→ **Problem to solve**:
Using the records below, transcribe word for word the stretch from the line that contains "(** The state after" through the line that contains "the oldest key", both end lines included, and nothing else.

↓↓↓

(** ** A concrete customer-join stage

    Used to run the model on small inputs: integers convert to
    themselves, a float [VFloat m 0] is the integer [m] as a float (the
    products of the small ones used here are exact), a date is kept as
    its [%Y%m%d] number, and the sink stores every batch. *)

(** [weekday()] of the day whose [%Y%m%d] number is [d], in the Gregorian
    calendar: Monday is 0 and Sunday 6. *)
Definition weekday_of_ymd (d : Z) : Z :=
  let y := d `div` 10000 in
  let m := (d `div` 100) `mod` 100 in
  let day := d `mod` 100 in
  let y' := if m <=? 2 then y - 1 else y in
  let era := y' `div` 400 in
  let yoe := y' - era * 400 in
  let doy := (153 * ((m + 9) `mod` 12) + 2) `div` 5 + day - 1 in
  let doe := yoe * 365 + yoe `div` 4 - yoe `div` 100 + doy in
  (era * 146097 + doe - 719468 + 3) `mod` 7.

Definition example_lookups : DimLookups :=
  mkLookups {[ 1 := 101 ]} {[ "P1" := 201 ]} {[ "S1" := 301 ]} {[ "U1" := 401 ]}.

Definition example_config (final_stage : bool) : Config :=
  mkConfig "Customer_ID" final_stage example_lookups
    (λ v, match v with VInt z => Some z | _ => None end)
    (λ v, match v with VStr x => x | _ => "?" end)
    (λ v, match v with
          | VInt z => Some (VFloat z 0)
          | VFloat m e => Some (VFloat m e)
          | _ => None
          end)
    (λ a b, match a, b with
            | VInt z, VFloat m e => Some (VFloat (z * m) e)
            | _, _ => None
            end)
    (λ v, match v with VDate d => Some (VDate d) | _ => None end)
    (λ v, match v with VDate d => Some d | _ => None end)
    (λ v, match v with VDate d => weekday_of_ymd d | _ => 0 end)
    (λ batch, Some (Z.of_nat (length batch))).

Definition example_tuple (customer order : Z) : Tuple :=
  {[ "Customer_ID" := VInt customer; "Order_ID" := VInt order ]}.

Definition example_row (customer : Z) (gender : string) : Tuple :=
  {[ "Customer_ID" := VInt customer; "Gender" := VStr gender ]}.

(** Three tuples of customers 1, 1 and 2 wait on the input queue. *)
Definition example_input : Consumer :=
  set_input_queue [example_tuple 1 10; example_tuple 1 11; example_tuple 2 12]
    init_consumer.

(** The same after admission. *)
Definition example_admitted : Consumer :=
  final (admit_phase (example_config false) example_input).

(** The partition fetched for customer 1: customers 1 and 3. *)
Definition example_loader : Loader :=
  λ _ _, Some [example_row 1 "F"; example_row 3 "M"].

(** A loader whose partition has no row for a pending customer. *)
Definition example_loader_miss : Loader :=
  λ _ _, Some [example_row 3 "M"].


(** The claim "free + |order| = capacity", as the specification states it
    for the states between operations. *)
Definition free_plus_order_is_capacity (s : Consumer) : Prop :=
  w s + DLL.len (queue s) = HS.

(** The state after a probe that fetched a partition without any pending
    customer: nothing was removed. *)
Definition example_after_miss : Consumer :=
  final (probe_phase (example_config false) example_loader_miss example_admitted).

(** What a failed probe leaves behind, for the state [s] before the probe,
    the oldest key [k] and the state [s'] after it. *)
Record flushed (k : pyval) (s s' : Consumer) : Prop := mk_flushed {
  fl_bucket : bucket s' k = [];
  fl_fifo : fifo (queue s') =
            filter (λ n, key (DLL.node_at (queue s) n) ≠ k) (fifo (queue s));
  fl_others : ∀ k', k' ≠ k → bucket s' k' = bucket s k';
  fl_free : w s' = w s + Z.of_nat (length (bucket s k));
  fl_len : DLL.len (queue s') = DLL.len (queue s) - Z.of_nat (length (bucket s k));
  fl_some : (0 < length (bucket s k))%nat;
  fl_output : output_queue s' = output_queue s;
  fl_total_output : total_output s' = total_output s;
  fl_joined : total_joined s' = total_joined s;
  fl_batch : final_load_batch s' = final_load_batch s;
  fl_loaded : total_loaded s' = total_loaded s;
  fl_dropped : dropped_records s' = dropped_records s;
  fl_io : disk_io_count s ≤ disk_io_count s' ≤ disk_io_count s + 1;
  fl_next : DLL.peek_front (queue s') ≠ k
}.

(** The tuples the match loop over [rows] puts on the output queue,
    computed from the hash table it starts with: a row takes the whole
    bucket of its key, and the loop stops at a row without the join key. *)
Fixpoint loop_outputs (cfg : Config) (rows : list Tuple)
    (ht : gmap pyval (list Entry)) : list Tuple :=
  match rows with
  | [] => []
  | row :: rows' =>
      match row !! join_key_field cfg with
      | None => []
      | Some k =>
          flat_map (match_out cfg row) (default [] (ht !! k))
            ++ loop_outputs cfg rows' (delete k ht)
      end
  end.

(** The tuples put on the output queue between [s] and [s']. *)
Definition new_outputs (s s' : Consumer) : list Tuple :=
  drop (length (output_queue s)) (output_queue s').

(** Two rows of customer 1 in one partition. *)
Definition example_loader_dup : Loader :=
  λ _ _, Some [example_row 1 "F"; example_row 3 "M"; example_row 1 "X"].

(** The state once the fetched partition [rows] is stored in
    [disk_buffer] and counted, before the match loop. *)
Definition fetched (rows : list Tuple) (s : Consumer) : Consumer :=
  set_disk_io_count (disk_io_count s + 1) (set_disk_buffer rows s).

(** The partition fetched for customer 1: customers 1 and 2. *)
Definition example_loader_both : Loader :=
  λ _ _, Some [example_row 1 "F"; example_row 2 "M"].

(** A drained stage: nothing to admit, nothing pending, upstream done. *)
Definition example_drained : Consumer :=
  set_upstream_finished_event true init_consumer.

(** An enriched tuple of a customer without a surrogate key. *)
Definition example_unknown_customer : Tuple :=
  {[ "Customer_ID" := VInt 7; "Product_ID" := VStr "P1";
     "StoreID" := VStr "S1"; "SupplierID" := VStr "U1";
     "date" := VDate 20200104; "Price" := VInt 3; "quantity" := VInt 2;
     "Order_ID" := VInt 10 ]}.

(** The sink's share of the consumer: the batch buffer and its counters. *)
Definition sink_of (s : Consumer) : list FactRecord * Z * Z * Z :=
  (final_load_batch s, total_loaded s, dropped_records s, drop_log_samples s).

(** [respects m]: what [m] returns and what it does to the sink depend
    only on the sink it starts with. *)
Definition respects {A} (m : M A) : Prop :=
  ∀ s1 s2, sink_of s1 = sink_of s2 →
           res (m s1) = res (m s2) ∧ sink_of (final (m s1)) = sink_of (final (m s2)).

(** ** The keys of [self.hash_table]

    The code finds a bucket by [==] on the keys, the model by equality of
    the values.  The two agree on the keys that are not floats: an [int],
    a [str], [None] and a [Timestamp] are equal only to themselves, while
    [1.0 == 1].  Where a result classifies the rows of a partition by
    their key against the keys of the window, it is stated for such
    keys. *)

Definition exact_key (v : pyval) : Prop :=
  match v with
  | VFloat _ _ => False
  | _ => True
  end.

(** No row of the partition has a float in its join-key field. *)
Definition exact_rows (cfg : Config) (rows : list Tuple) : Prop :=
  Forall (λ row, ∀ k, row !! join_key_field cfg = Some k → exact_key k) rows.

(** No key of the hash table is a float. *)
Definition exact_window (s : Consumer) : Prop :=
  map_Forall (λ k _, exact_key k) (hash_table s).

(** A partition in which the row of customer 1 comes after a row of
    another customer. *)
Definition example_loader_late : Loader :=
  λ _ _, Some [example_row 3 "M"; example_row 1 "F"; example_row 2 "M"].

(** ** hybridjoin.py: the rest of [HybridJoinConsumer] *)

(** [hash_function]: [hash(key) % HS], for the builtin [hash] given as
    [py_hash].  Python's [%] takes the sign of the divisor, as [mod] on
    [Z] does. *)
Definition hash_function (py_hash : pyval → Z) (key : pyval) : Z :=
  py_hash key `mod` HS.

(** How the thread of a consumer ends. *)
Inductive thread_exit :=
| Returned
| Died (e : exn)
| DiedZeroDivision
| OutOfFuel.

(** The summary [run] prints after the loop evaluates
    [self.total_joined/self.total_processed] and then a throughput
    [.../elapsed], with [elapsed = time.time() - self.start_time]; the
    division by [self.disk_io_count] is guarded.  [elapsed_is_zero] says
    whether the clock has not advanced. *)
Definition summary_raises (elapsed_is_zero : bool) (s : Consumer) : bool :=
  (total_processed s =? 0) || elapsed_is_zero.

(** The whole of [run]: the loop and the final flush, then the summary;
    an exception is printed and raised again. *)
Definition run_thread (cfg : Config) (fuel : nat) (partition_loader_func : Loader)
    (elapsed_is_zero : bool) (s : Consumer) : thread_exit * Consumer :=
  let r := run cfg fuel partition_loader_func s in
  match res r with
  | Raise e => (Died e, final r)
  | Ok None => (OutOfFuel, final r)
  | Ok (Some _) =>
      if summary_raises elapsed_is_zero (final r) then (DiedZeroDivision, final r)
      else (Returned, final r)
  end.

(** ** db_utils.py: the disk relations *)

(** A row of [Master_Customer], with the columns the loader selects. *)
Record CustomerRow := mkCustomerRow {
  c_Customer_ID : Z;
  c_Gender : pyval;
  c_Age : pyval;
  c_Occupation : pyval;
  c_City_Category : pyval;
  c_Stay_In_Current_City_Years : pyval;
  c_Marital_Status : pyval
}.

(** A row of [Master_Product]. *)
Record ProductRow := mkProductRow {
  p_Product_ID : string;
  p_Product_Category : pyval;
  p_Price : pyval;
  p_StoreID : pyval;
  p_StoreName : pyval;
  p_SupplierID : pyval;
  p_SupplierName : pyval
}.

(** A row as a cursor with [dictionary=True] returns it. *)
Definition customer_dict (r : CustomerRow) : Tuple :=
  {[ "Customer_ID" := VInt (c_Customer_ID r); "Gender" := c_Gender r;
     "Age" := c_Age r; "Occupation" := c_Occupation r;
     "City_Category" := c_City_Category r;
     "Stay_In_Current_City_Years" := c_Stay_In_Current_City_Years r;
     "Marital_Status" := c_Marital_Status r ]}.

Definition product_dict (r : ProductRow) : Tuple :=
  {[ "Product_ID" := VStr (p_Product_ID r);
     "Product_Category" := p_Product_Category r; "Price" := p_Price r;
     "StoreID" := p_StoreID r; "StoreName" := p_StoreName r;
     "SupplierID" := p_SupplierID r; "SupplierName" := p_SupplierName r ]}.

↑↑↑

→ **Output for this exercise**:
(** The state after a probe that fetched a partition without any pending
    customer: nothing was removed. *)
Definition example_after_miss : Consumer :=
  final (probe_phase (example_config false) example_loader_miss example_admitted).

(** What a failed probe leaves behind, for the state [s] before the probe,
    the oldest key [k] and the state [s'] after it. *)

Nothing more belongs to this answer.